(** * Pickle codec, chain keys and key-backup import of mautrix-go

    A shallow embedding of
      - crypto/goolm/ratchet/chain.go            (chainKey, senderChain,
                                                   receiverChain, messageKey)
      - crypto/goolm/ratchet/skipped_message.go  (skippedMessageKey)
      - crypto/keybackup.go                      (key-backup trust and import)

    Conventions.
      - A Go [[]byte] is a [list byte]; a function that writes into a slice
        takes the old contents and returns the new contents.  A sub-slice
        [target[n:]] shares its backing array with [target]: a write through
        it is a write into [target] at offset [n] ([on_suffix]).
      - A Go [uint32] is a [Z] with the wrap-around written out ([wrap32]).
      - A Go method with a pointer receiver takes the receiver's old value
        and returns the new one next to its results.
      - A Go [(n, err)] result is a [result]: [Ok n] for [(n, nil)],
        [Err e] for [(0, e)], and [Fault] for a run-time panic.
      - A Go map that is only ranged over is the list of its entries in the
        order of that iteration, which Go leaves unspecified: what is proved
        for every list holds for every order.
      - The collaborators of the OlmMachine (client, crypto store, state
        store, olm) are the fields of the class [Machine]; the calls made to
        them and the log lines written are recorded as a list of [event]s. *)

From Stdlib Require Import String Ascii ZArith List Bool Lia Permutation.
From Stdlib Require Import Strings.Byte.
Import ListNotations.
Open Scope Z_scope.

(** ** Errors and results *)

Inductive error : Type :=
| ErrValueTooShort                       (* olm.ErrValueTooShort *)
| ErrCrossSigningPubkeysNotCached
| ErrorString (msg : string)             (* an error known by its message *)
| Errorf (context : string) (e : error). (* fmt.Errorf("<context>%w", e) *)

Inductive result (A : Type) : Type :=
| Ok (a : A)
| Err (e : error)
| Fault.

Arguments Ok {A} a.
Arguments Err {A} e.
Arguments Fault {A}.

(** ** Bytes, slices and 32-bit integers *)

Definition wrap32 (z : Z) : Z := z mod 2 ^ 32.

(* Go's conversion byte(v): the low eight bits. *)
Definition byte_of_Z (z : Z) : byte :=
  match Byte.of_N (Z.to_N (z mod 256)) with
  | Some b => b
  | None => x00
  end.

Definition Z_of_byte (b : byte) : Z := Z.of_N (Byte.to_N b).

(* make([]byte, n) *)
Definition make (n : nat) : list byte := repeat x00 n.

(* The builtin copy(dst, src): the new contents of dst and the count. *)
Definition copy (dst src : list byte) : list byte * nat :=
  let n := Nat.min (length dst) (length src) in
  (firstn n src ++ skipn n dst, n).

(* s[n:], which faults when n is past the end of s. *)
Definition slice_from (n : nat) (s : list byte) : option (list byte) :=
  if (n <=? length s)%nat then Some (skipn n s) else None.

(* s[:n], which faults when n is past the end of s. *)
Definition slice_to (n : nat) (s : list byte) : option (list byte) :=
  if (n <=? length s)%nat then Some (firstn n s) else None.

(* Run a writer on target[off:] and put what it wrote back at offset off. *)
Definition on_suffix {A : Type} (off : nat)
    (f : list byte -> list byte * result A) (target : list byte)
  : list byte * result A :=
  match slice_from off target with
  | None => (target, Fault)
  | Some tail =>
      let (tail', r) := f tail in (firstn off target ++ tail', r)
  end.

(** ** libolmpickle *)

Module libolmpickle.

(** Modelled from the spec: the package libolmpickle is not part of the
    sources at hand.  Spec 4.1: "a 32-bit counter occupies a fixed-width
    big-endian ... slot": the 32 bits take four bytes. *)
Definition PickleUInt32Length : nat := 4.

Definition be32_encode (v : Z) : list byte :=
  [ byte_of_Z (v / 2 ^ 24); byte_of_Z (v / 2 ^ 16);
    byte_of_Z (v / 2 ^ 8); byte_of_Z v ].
|---|
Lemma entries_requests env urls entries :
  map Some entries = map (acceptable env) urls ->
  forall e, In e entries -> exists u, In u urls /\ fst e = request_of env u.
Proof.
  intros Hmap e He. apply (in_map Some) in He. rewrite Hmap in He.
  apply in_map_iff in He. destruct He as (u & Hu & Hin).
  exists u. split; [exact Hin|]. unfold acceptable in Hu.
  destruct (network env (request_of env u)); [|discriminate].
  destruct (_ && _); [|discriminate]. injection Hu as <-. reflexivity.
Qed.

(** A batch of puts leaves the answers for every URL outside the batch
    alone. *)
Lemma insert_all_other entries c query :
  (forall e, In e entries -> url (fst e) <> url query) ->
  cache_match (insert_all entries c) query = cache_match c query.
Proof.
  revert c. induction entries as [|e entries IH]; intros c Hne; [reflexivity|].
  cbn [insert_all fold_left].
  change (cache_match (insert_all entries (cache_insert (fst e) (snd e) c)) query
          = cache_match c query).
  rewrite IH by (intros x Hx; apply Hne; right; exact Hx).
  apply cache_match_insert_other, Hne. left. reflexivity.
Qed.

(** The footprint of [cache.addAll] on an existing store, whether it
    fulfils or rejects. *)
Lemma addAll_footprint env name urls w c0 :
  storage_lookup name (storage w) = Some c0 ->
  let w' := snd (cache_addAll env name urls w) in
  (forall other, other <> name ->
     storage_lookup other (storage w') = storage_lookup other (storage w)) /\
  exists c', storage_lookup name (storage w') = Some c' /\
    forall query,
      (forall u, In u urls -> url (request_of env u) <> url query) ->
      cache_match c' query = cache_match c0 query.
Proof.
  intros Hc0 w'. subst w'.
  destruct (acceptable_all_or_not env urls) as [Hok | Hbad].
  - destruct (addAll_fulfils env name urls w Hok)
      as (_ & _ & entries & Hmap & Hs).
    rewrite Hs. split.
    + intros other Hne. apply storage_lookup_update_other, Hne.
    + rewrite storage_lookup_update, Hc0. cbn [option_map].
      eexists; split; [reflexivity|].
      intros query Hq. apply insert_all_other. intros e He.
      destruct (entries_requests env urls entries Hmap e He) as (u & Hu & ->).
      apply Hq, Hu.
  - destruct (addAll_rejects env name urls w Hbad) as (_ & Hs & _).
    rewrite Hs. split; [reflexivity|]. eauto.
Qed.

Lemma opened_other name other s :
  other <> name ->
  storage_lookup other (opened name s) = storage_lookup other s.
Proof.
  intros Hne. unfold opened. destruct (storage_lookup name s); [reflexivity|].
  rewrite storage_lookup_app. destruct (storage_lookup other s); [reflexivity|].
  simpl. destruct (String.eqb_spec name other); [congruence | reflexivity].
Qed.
|---|
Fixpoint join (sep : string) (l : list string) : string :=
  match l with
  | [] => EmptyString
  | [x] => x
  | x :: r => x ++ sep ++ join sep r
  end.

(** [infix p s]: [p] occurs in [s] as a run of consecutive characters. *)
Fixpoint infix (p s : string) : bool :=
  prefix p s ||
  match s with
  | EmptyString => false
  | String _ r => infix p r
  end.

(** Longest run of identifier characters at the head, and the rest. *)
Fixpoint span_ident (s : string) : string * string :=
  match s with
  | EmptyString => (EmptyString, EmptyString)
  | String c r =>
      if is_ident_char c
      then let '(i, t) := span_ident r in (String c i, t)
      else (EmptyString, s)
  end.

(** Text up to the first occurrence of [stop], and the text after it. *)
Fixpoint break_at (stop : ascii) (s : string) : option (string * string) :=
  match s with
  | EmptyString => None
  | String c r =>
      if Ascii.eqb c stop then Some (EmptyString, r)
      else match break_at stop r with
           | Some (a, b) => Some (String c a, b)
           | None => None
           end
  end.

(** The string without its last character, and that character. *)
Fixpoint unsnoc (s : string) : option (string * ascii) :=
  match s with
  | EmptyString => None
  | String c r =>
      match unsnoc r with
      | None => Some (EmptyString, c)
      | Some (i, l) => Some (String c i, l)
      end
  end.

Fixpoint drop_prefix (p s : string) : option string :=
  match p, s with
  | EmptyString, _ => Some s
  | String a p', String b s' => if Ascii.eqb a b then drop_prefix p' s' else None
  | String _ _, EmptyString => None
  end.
|---|
Scan the data for the word "offset" and copy every line where it shows up.

        it is a write into [target] at offset [n] ([on_suffix]).
(* Run a writer on target[off:] and put what it wrote back at offset off. *)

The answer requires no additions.